Start of TASK DATA

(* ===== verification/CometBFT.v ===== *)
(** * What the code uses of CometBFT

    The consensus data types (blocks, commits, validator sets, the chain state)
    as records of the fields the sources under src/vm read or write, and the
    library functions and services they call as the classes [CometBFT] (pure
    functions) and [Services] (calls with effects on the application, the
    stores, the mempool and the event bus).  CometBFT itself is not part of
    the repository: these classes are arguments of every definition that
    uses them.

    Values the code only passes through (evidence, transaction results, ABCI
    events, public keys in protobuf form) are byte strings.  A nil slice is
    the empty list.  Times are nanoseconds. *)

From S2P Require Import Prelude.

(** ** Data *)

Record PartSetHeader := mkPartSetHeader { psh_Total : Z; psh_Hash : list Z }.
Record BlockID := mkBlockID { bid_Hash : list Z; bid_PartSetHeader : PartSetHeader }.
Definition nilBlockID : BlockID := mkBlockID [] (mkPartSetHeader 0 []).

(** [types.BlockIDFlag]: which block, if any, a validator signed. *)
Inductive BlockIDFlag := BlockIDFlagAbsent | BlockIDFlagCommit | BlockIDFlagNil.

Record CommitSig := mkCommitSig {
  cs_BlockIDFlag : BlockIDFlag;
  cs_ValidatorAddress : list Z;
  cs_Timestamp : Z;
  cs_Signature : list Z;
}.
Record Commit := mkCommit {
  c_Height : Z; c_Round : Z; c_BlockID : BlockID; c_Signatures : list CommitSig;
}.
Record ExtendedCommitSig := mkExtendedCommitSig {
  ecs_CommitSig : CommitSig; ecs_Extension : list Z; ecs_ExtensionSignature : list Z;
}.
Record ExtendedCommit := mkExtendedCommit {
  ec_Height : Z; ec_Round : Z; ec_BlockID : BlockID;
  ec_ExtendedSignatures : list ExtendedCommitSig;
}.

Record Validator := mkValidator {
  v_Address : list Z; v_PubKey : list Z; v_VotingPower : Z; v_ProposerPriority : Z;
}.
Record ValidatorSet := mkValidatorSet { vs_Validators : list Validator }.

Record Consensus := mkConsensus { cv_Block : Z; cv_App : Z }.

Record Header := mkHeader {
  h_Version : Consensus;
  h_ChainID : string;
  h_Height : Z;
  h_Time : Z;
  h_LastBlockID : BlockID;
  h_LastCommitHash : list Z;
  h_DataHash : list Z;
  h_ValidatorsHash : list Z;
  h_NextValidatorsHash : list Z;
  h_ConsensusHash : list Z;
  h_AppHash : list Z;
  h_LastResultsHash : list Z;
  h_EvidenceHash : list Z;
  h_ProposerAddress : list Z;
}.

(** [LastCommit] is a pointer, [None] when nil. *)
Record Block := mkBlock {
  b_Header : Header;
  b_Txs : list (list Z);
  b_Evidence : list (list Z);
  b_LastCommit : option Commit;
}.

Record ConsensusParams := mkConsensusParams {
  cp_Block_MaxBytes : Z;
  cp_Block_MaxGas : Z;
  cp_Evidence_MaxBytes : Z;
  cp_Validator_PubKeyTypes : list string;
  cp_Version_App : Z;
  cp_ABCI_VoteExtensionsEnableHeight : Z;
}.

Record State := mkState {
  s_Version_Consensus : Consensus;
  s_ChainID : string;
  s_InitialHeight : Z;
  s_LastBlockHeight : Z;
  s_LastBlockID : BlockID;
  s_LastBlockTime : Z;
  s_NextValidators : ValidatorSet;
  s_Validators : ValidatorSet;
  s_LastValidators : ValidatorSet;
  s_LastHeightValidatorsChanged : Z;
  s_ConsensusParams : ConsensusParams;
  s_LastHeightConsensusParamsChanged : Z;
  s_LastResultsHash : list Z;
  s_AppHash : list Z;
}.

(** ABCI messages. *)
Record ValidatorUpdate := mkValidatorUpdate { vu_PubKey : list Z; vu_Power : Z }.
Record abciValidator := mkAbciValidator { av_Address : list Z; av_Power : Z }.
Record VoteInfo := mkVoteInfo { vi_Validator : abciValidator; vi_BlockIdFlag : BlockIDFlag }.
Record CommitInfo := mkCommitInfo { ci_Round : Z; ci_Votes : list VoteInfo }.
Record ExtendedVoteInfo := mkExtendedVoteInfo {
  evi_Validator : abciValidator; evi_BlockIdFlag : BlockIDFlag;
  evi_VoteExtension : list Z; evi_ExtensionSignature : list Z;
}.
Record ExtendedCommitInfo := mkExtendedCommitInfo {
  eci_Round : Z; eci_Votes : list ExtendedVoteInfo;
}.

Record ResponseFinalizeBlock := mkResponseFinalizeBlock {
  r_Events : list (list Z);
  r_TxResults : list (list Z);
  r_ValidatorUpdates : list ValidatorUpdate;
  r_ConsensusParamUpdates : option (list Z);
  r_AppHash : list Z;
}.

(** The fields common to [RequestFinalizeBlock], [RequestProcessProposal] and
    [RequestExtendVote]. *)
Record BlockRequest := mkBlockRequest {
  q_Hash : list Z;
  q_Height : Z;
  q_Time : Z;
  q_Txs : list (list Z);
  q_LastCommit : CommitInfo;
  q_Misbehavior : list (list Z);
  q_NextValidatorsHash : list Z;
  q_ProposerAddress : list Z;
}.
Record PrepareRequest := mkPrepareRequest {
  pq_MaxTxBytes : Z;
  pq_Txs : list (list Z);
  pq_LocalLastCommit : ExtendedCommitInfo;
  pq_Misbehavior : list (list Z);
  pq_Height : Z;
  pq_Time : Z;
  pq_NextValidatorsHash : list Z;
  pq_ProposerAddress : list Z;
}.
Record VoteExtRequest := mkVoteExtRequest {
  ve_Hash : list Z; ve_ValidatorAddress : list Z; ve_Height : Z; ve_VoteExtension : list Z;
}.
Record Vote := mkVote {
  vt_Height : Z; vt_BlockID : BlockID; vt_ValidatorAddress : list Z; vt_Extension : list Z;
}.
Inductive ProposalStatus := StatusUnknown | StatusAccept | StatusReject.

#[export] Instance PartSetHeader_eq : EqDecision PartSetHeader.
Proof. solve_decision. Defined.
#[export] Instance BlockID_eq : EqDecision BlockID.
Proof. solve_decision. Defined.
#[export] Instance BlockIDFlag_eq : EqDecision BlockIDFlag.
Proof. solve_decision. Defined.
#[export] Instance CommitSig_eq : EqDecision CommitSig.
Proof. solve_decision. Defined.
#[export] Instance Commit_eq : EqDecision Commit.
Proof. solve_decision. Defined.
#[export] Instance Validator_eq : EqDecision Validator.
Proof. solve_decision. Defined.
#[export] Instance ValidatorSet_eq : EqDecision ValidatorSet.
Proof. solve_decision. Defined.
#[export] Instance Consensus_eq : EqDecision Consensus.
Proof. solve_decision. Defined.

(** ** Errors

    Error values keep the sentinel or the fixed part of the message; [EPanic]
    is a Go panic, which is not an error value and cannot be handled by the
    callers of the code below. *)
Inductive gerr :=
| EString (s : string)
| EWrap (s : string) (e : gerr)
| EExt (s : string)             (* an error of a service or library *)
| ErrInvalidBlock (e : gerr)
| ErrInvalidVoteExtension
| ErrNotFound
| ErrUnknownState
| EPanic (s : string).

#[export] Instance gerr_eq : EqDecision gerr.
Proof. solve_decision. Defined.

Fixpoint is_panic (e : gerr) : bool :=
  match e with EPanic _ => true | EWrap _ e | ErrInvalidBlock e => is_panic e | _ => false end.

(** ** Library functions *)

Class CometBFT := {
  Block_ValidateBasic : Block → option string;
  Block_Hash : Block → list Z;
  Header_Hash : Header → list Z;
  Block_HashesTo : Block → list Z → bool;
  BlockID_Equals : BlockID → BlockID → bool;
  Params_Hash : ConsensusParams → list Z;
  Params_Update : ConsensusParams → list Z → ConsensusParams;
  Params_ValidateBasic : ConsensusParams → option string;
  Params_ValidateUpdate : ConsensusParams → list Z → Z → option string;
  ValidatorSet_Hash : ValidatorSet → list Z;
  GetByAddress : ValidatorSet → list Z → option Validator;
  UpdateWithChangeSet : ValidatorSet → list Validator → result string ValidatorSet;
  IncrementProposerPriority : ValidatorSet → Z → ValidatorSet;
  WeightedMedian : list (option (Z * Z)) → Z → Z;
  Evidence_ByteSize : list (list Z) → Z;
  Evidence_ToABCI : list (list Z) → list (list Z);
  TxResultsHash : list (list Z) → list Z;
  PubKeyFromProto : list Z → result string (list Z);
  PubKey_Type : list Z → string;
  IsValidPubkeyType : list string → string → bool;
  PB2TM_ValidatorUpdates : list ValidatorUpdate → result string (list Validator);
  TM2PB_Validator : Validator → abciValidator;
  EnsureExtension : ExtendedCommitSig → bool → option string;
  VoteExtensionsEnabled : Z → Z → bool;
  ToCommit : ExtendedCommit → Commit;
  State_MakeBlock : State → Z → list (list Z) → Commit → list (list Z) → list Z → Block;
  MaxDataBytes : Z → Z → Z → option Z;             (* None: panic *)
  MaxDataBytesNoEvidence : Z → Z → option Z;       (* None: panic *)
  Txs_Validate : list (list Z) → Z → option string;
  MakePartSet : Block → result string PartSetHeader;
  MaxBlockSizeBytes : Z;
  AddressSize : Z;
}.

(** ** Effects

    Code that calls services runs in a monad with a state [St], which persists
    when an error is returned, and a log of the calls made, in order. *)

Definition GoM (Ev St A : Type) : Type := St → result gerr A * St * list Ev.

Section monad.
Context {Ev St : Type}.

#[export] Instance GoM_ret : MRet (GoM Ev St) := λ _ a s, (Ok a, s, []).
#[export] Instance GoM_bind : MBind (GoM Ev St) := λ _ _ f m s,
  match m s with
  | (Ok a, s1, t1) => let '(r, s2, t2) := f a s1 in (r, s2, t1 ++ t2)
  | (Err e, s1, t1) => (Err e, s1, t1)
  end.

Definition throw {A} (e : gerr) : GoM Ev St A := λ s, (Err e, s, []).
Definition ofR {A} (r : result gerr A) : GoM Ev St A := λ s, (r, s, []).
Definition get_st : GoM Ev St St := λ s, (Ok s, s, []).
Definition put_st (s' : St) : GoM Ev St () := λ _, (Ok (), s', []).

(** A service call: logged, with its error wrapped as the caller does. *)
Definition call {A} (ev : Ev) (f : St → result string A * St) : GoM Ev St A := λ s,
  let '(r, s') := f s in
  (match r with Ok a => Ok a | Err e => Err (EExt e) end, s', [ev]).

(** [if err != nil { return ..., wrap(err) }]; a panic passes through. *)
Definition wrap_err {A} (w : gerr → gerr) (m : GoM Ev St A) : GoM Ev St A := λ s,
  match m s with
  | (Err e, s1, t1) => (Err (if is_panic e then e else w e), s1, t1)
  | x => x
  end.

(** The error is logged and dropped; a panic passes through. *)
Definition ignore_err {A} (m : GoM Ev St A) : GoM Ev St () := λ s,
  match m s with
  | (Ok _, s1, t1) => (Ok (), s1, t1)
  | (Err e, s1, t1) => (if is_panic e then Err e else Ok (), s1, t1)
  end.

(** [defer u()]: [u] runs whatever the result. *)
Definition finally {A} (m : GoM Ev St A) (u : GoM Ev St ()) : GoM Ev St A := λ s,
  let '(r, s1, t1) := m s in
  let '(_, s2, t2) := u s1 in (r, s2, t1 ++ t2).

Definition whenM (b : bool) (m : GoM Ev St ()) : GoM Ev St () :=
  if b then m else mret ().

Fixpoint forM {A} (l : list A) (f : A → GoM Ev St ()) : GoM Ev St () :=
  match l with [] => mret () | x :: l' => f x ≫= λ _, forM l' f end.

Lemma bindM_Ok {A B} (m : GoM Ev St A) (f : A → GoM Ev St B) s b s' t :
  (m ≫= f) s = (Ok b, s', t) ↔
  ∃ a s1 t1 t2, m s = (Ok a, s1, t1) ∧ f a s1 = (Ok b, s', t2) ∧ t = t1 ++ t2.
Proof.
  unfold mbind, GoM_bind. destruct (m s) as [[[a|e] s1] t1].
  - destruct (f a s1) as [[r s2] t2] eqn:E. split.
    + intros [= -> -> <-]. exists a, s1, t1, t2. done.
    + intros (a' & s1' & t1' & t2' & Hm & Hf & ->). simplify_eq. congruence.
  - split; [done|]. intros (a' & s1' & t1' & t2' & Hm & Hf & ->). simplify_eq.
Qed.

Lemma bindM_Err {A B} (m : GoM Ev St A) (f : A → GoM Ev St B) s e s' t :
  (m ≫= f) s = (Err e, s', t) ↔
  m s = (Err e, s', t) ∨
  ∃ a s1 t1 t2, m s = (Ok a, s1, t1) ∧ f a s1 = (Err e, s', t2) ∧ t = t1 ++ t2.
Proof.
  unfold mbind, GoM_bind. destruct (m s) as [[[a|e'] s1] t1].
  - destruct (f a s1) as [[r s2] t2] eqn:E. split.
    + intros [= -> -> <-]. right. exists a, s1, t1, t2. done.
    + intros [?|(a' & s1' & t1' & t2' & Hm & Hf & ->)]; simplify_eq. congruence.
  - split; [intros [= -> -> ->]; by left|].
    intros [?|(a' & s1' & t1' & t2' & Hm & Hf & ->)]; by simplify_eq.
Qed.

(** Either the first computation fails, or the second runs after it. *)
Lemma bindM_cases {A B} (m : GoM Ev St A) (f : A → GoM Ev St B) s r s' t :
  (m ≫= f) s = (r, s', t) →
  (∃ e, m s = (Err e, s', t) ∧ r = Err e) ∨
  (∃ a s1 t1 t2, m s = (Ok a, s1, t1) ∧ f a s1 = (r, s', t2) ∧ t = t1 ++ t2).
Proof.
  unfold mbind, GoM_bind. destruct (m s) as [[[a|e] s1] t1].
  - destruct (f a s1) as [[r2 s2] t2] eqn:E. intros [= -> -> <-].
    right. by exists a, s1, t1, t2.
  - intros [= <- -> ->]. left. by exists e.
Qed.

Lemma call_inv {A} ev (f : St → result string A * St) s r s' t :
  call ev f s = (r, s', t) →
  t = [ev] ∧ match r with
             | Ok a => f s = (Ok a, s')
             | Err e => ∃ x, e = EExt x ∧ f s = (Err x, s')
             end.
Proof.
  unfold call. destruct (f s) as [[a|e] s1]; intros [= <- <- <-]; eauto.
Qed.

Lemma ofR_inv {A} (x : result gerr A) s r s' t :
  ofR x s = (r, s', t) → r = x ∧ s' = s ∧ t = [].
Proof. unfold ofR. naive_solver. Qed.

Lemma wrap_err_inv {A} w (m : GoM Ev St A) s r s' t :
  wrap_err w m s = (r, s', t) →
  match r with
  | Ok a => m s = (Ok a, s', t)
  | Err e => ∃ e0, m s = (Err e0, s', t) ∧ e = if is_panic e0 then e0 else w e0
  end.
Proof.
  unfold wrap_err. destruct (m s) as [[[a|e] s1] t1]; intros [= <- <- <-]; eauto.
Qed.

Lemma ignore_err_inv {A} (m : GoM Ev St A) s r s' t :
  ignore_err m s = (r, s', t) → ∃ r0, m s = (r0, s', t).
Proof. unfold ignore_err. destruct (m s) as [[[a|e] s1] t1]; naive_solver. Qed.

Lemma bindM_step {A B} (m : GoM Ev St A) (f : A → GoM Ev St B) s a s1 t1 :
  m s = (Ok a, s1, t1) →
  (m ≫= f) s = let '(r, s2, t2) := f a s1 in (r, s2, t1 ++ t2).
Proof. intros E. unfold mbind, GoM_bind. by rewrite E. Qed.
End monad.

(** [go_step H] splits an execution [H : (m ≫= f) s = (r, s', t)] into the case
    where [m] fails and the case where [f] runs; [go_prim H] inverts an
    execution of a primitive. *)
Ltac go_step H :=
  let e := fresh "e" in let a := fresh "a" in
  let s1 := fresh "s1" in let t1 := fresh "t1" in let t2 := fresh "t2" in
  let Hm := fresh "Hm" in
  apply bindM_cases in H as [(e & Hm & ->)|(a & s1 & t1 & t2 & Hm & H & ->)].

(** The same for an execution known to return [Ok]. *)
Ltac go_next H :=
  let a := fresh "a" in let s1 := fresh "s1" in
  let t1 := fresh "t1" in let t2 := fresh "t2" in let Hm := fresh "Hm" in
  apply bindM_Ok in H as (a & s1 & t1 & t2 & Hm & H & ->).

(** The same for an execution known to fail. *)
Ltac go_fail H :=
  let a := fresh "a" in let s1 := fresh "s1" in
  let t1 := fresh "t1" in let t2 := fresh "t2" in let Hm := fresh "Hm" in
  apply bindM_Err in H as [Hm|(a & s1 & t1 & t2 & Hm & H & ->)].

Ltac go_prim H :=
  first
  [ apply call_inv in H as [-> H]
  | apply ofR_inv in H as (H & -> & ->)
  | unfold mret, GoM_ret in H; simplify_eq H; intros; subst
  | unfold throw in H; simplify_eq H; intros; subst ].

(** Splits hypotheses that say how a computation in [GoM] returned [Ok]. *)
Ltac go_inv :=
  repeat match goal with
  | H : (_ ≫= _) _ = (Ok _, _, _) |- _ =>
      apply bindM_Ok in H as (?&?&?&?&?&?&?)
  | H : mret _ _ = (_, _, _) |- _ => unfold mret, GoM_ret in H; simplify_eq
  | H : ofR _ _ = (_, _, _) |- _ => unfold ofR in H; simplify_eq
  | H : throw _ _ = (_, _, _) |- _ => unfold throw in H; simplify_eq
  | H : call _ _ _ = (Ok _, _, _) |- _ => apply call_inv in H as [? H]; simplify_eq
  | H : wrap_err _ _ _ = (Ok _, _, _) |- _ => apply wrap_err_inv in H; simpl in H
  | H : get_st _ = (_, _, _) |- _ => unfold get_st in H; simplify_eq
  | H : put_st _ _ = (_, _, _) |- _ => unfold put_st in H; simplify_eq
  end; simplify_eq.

End of TASK DATA

Wherever a line of the data above contains "subst", copy that line.

  | unfold mret, GoM_ret in H; simplify_eq H; intros; subst
  | unfold throw in H; simplify_eq H; intros; subst ].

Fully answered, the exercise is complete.